The recovery of the funds we are currently pouring into the bottomless pit of Brussels will enable us to restore the NHS to its former glory, reform the education system to ensure that our children receive the best in the world, pay our pensioners at the level they deserve and rebuild the nation's infrastructure. The restoration of those historic links with our friends in the Commonwealth and around the world, so disgracefully broken by the 'Little Europeans', will enable us to enjoy once again cheaper food, developing markets and hopefully the friendship of those who so often have shown their regard for Britain.
The political system of the country will cease its slide from democratic accountability into bureaucratic dictatorship and the people will once again have a truly sovereign Parliament whose members will wield the authority but will be directly responsible to the electorate, no supranational bodies having the right to interfere.

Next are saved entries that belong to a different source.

(** Where a worker stands in [JobDispatcherThread]. *)
Inductive control : Type :=
| LoopTop                                   (* about to lock, line 150 *)
| Waiting (notified : bool)                 (* inside the wait of line 154 *)
| Running (key : K) (job : future W E)      (* unlocked, before [job.get()] *)
| Finishing (key : K)                       (* [job.get()] returned, before [lk.lock()] *)
| Exited.                                   (* left the loop by [break] *)

(** A [std::jthread] of [thread_pool] with its stop state. *)
Record jthread : Type := JThread {
  stop_requested : bool;
  at_point : control }.

(** A thread inside [Join(ts...)]. *)
Inductive join_point : Type :=
| JoinBlocked (notified : bool)
| JoinReturned.

Record joiner : Type := Joiner {
  join_keys : list K;
  join_at : join_point }.

Record state : Type := State {
  job_list : list (K * future W E);
  pending_job_count_map : gmap K N;
  in_progress_job_count_map : gmap K N;
  thread_pool : list jthread;
  (** threads that have called [Join], in call order *)
  join_callers : list joiner;
  (** the memory the jobs act on *)
  world : W;
  (** history: the entries taken off [job_list] by workers, in order *)
  dispatched : list (K * future W E);
  (** history: the entries whose [job.get()] has been called, in order *)
  executed : list (K * future W E);
  (** the exception that escaped a worker and ended the process *)
  terminated : option E }.

(** [m.contains(k)] and [m[k]] (read of the value, value-initialised to
    zero when the key is new). *)
Definition contains (m : gmap K N) (k : K) : bool :=
  match m !! k with Some _ => true | None => false end.
Definition at_key (m : gmap K N) (k : K) : N := default 0%N (m !! k).
Definition map_empty (m : gmap K N) : bool := bool_decide (m = ∅).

The replacement of time servers and opportunists by those with genuine ideals will put an end to the sleazy system where selfish considerations have taken precedence over the common good for far too long.
However it is the difference to the morale of the country which will have the greatest effect for, once released from the grip of those who have constantly bemoaned the supposed weakness of the nation, the people will be free to show once again those qualities of innovative genius, hard work and individual flair that have always enabled the British to confound their detractors and to restore their position in the world. Napoleon spoke of the overriding importance of morale and in peace, as in war, it is the deciding factor in whether a nation can fulfil its potential. Led by lions instead of donkeys we will be able to meet all in a spirit of friendship based on a confidence in ourselves.

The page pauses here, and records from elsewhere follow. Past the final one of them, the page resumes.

Lemma HasPrefix_www_www_false (t : string) :
  Go.HasPrefix t "www." = false → Go.HasPrefix t "www.www." = false.
Proof.
  destruct t as [|c1 [|c2 [|c3 [|c4 r]]]]; cbn [Go.HasPrefix];
    rewrite ?andb_false_r; try reflexivity.
  rewrite andb_true_r.
  destruct (Ascii.eqb "w" c1), (Ascii.eqb "w" c2), (Ascii.eqb "w" c3),
    (Ascii.eqb "." c4); cbn [andb]; congruence.
Qed.

(** C4, as the spec states it, fails: toggling "www.www.a.com" twice strips
    two prefixes and yields "a.com". *)
Lemma toggle_www_twice_counterexample :
  toggle_www (toggle_www "www.www.a.com") = "a.com" ∧
  toggle_www (toggle_www "www.www.a.com") ≠ "www.www.a.com".
Proof. split; [reflexivity | discriminate]. Qed.

(** C4 (amended): toggling the "www." prefix twice gives the target back
    exactly when the target does not start with "www.www."; so the toggle
    is an involution on all targets with at most one leading "www.". *)
Theorem toggle_www_twice (t : string) :
  toggle_www (toggle_www t) = t ↔ Go.HasPrefix t "www.www." = false.
Proof.
  destruct (Go.HasPrefix t "www.") eqn:Ht.
  - rewrite (HasPrefix_www_inv t Ht).
    set (r := Go.slice_from 4 t).
    rewrite toggle_www_strip, HasPrefix_www_www.
    destruct (Go.HasPrefix r "www.") eqn:Hr.
    + split; [|discriminate]. unfold toggle_www. rewrite Hr.
      intros Heq. exfalso. exact (app_www_neq r (eq_sym Heq)).
    + split; [reflexivity|]. intros _. apply toggle_www_add, Hr.
  - split; intros _.
    + apply HasPrefix_www_www_false, Ht.
    + apply toggle_www_twice_add, Ht.
Qed.

(** ** Result intake *)

Lemma register_work (id : string) (st : state) : work (register id st) = work st.
Proof. unfold register. destruct (workers st !! id); reflexivity. Qed.

Lemma register_done (id : string) (st : state) : done (register id st) = done st.
Proof. unfold register. destruct (workers st !! id); reflexivity. Qed.

Lemma register_files (id : string) (st : state) : files (register id st) = files st.
Proof. unfold register. destruct (workers st !! id); reflexivity. Qed.

Lemma register_workers (id : string) (st : state) :
  workers (register id st) !! id = Some id ∨
  (∃ x, workers st !! id = Some x ∧ register id st = st).
Proof.
  unfold register. destruct (workers st !! id) as [x|] eqn:Hw.
  - right. eauto.
  - left. cbn. apply lookup_insert_eq.
Qed.

Lemma find_work_done fl n st : done (find_work fl n st).1 = done st.
Proof. unfold find_work. destruct (range_first n (work st)) as [[k it]|]; reflexivity. Qed.

Lemma find_work_files fl n st : files (find_work fl n st).1 = files st.
Proof. unfold find_work. destruct (range_first n (work st)) as [[k it]|]; reflexivity. Qed.

Lemma find_work_workers fl n st : workers (find_work fl n st).1 = workers st.
Proof. unfold find_work. destruct (range_first n (work st)) as [[k it]|]; reflexivity. Qed.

Of course, in order that we turn this vision of a united, peaceful, confident, democratic and prosperous nation into reality we must first convince the people to give us the chance. In his final novel Podrostok the author Dostoevsky put forward the theory that, in the final analysis, human beings do not change their beliefs because of intellectual argument but because they have first become emotionally convinced of the truth of the proposition. Whether this can be sustained to any great degree may be open to question but it is certainly true that those with heartfelt beliefs can outface many difficulties and doubts which might otherwise defeat them.
I am certain that we have already won the intellectual argument for withdrawal from the EU and, as far as the great mass of the people are concerned, the emotional one as well. The only barrier that faces us is persuading the electorate to truly believe that we can win and that is really an emotional, rather than an intellectual problem; once they feel that certainty which we feel then any pettifogging objections will be swept aside. To those who doubt our ability to become a great political force we must point to the way in which the Labour Party replaced the Liberals within a short period of time and that the issues at stake are greater than any we have faced in the past, outside of wartime.

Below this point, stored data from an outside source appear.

Lemma decodes_varint_sized k v :
  (k <= 3)%nat -> 0 <= v < 2 ^ varint_bits k ->
  decodes wt_quic_varint_decode_sized (varint_wire k v) (v, 2 ^ Z.of_nat k).
Proof.
  intros Hk Hv c tl Hl Hview.
  destruct (varint_wire_cons k v Hk Hv) as [Hw Hq]. set (n := (2 ^ k - 1)%nat) in *.
  set (q := v / 256 ^ Z.of_nat n) in *.
  assert (Hlen : zlen (varint_wire k v) = 1 + Z.of_nat n) by (rewrite Hw, zlen_cons, zlen_be_bytes; done).
  assert (Hpow : 2 ^ Z.of_nat k = 1 + Z.of_nat n) by (subst n; do 4 (destruct k as [|k]; [done|]); lia).
  destruct (first_byte_fields k q Hk Hq) as [Hsize Hval].
  rewrite Hlen. rewrite Hw in Hview. cbn [app] in Hview.
  unfold wt_quic_varint_decode_sized.
  rewrite cursor_remaining_view by apply Hl. rewrite Hview, zlen_cons.
  rewrite zlen_app, zlen_be_bytes. pose proof (zlen_nonneg tl). ztest.
  rewrite (cursor_u8_live c _ _ Hl Hview). cbn zeta. rewrite Hsize, Hval, Hpow.
  assert (Hl1 : cursor_live (cursor_advance c 1)).
  { apply cursor_advance_live; [done|]. rewrite Hview, zlen_cons, zlen_app, zlen_be_bytes. lia. }
  assert (Hv1 : cursor_view (cursor_advance c 1) = be_bytes n v ++ tl).
  { apply (cursor_advance_view c 1 [Z.of_nat k * 64 + q]); [apply Hl|exact Hview|done]. }
  assert (Hvq : v = q * 256 ^ Z.of_nat n + v mod 256 ^ Z.of_nat n).
  { subst q. pose proof (Z.pow_pos_nonneg 256 (Z.of_nat n) ltac:(lia) ltac:(lia)).
    rewrite Z.mul_comm. apply Z.div_mod. lia. }
  destruct (Z.ltb_spec 1 (1 + Z.of_nat n)) as [Hn|Hn].
  - unfold wt_cursor_bytes.
    rewrite (cursor_take_live _ _ (be_bytes n v) tl Hl1 Hv1) by (rewrite zlen_be_bytes; lia).
    rewrite cursor_advance_add. replace (1 + (1 + Z.of_nat n - 1)) with (1 + Z.of_nat n) by lia.
    do 3 f_equal. pose proof (Z.mod_pos_bound v (256 ^ Z.of_nat n)
      (Z.pow_pos_nonneg 256 (Z.of_nat n) ltac:(lia) ltac:(lia))).
    rewrite <- (be_bytes_mod n v).
    rewrite varint_accumulate_spec; rewrite ?zlen_be_bytes, ?be_value_bytes; auto with wt; try lia.
    rewrite <- Hvq. pose proof (varint_bits_max k Hk). lia.
  - replace n with 0%nat in * by lia. change (256 ^ Z.of_nat 0) with 1 in *.
    rewrite Z.mod_1_r in Hvq. replace q with v by lia. done.
Qed.

Lemma varint_class_le v : (varint_class v <= 3)%nat.
Proof. unfold varint_class. repeat case_match; lia. Qed.

Lemma decodes_varint v : varint_ok v -> decodes wt_quic_varint_decode (varint_bytes v) v.
Proof.
  intros Hv. unfold wt_quic_varint_decode. rewrite <- (app_nil_r (varint_bytes v)).
  apply (decodes_bind _ _ _ _ (v, 2 ^ Z.of_nat (varint_class v))); [|cbn; apply decodes_ret].
  apply decodes_varint_sized; [apply varint_class_le|by apply varint_class_fits].
Qed.

Lemma decodes_varint_min v :
  varint_ok v ->
  decodes wt_quic_varint_decode_sized (varint_bytes v) (v, wt_quic_varint_size v).
Proof.
  intros Hv. rewrite varint_size_bytes by done. unfold varint_bytes at 2, varint_wire.
  rewrite zlen_be_bytes, Nat2Z.inj_pow.
  apply decodes_varint_sized; [apply varint_class_le|by apply varint_class_fits].
Qed.

(** ** Decoding arbitrary bytes *)

Lemma varint_wire_of_parts k q rest :
  (k <= 3)%nat -> 0 <= q < 64 -> bytes_ok rest -> length rest = (2 ^ k - 1)%nat ->
  let v := q * 256 ^ zlen rest + be_value rest in
  0 <= v < 2 ^ varint_bits k /\ varint_wire k v = (Z.of_nat k * 64 + q) :: rest.
Proof.
  intros Hk Hq Hok Hlen v. pose proof (be_value_bound rest Hok) as Hb.
  assert (Hz : zlen rest = Z.of_nat (2 ^ k - 1)) by (unfold zlen; by rewrite Hlen).
  assert (Hbits : 2 ^ varint_bits k = 64 * 256 ^ zlen rest)
    by (rewrite Hz; do 4 (destruct k as [|k]; [done|]); lia).
  assert (Hp : 0 < 256 ^ zlen rest) by lia.
  assert (Hv : 0 <= v < 2 ^ varint_bits k) by (rewrite Hbits; subst v; nia).
  split; [done|]. destruct (varint_wire_cons k v Hk Hv) as [Hw _]. rewrite Hw, <- Hz.
  f_equal.
  - f_equal. subst v. rewrite Z.div_add_l by lia. rewrite Z.div_small by lia. lia.
  - rewrite <- be_bytes_mod, <- Hz. subst v.
    rewrite Z.add_comm, Z_mod_plus_full, Z.mod_small by lia.
    rewrite <- Hlen. by apply be_bytes_value.
Qed.

(** Every successful decode read one of the four wire forms of its value. *)
Lemma varint_decode_sized_inv c v size c' :
  cursor_inv c -> wt_quic_varint_decode_sized c = (Ok (v, size), c') ->
  exists k, (k <= 3)%nat /\ 0 <= v < 2 ^ varint_bits k /\ size = 2 ^ Z.of_nat k /\
    cursor_view c = varint_wire k v ++ cursor_view c' /\
    cursor_inv c' /\ cur_failed c' = false /\ cur_offset c' = cur_offset c + size.
Proof.
  intros Hi. unfold wt_quic_varint_decode_sized.
  destruct (wt_cursor_remaining c =? 0) eqn:Er; [discriminate|]. reflect_bools.
  unfold wt_cursor_u8, take_load.
  pose proof (cursor_take_safe 1 c Hi ltac:(lia)) as Hs. pose proof (cursor_view_len c Hi) as Hlen.
  unfold wt_cursor_take in *. unfold wt_cursor_remaining in Er.
  destruct (cur_failed c) eqn:Hf; [done|].
  assert (Hrem : u64 (cur_len c - cur_offset c) = cur_len c - cur_offset c)
    by (destruct Hi as (? & ? & _); by no_wrap).
  rewrite Hrem in *. destruct Hi as (Ho & Hl & Hd).
  rewrite (proj2 (Z.ltb_ge _ _)) in * by lia.
  set (c1 := mk_cursor _ _ _ _) in *. destruct Hs as (Hi1 & Hd1 & _ & Hs).
  unfold cursor_ptr in *. destruct (cur_data c) as [d|]; [|lia].
  destruct Hs as (Hz & Hbok & Hv & Hoff & Hf1).
  destruct (zslice (cur_offset c) 1 d) as [|b [|? ?]]; rewrite ?zlen_nil, ?zlen_cons in Hz;
    [lia| |zlen_facts; lia]. clear Hz.
  apply Forall_cons in Hbok as [Hb _].
  change (byte_at [b] 0) with b.
  set (k := Z.to_nat (b / 64)). set (q := b mod 64). unfold is_u8 in Hb.
  assert (Hk : (k <= 3)%nat) by (subst k; zdm).
  assert (Hq : 0 <= q < 64) by (subst q; zdm).
  assert (Hbk : b = Z.of_nat k * 64 + q) by (subst k q; zdm).
  destruct (first_byte_fields k q Hk Hq) as [Hsize Hval]. rewrite Hbk, Hsize, Hval.
  assert (Hpow : 2 ^ Z.of_nat k = 1 + Z.of_nat (2 ^ k - 1))
    by (do 4 (destruct k as [|k]; [done|]); lia).
  destruct (Z.ltb_spec 1 (2 ^ Z.of_nat k)) as [Hn|Hn].
  - unfold wt_cursor_bytes. 
    pose proof (cursor_take_safe (2 ^ Z.of_nat k - 1) c1 Hi1 ltac:(lia)) as Hs2.
    destruct (wt_cursor_take (2 ^ Z.of_nat k - 1) c1) as [[rest|] c2]; [|discriminate].
    destruct Hs2 as (Hi2 & _ & _ & Hz2 & Hok2 & Hv2 & Hoff2 & Hf2).
    intros [= <- <- <-]. exists k.
    destruct (varint_wire_of_parts k q rest Hk Hq Hok2) as [Hvb Hw].
    { unfold zlen in Hz2. lia. }
    rewrite varint_accumulate_spec; [|done|lia|].
    2: { pose proof (varint_bits_max k Hk). lia. }
    split_and!; try done; try lia. rewrite Hw, Hv, Hv2, Hbk. done.
  - intros [= <- <- <-]. exists k.
    destruct (varint_wire_of_parts k q [] Hk Hq) as [Hvb Hw]; [constructor|cbn; lia|].
    change (256 ^ zlen []) with 1 in *. change (be_value []) with 0 in *.
    rewrite Z.mul_1_r, Z.add_0_r in *. split_and!; try done; try lia.
    rewrite Hw, Hv, Hbk. done.
Qed.

Lemma varint_decode_sized_fail c s e c' :
  cursor_inv c -> wt_quic_varint_decode_sized c = (Fail s e, c') ->
  s = WT_ERR_TRUNCATED /\ e = None /\ cursor_inv c' /\ cur_data c' = cur_data c /\
  cur_len c' = cur_len c /\ cur_offset c <= cur_offset c'.
Proof.
  intros Hi. unfold wt_quic_varint_decode_sized.
  destruct (wt_cursor_remaining c =? 0); [intros [= <- <- <-]; split_and!; auto; lia|].
  unfold wt_cursor_u8, take_load. pose proof (cursor_take_safe 1 c Hi ltac:(lia)) as Hs.
  destruct (wt_cursor_take 1 c) as [p c1]. destruct Hs as (Hi1 & Hd1 & Hl1 & Hs).
  assert (Ho1 : cur_offset c <= cur_offset c1) by (destruct p; [destruct Hs as (_ & _ & _ & ? & _)|]; lia).
  set (first := match p with None => 0 | Some bs => byte_at bs 0 end).
  destruct (Z.ltb_spec 1 (Z.shiftl 1 (Z.shiftr first 6))) as [Hn|Hn]; [|discriminate].
  unfold wt_cursor_bytes.
  pose proof (cursor_take_safe (Z.shiftl 1 (Z.shiftr first 6) - 1) c1 Hi1 ltac:(lia)) as Hs2.
  destruct (wt_cursor_take _ c1) as [[rest|] c2]; [discriminate|].
  destruct Hs2 as (? & ? & ? & ?). intros [= <- <- <-]. split_and!; auto; try congruence; lia.
Qed.

Definition varint_result_ok (r : Z * Z) : Prop := varint_ok r.1 /\ 1 <= r.2 <= 8.

Lemma varint_decode_sized_data c :
  cursor_inv c -> cur_data (wt_quic_varint_decode_sized c).2 = cur_data c /\
                  cur_len (wt_quic_varint_decode_sized c).2 = cur_len c.
Proof.
  intros Hi. unfold wt_quic_varint_decode_sized, wt_cursor_u8, take_load, wt_cursor_bytes, wt_cursor_take.
  repeat case_match; cbn; simplify_eq; cbn; auto.
Qed.

Lemma varint_decode_sized_safe : parser_safe varint_result_ok wt_quic_varint_decode_sized.
Proof.
  intros c Hi. destruct (varint_decode_sized_data c Hi) as [Hd Hl].
  destruct (wt_quic_varint_decode_sized c) as [[[v size]|s e] c'] eqn:E; cbn in *.
  - destruct (varint_decode_sized_inv _ _ _ _ Hi E) as (k & Hk & Hv & -> & _ & Hi' & _ & Ho).
    pose proof (varint_bits_max k Hk). unfold varint_result_ok, varint_ok, WT_QUIC_VARINT_MAX; cbn.
    assert (1 <= 2 ^ Z.of_nat k <= 8) by (do 4 (destruct k as [|k]; [done|]); lia).
    split_and!; auto; lia.
  - destruct (varint_decode_sized_fail _ _ _ _ Hi E) as (_ & _ & ? & _ & _ & ?). by split_and!.
Qed.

In seeking a suitable conclusion I thought I might link an episode in English literature with a contemporary item of popular culture. For the former, when Wilfred Owen was reflecting upon the influences Siegfried Sassoon had had upon his writing of poetry he recalled the urgent exhortation given to 'Sweat your guts out. Sweat your guts out I say'. For the latter the current blockbuster film 'Independence Day', despite unlikely plot lines and a liberal amount of that brash self appreciation which is one of the endearing characteristics of our American cousins, contains a strong emotional message concerning the right of free peoples to self determination.
So I would say 'Sweat your guts out for the UKIP, sweat your guts out for the cause of British independence, sweat your guts out so than one day soon the British people will be able to celebrate their own Independence Day!'.
It can be done, it will be done and we shall do it.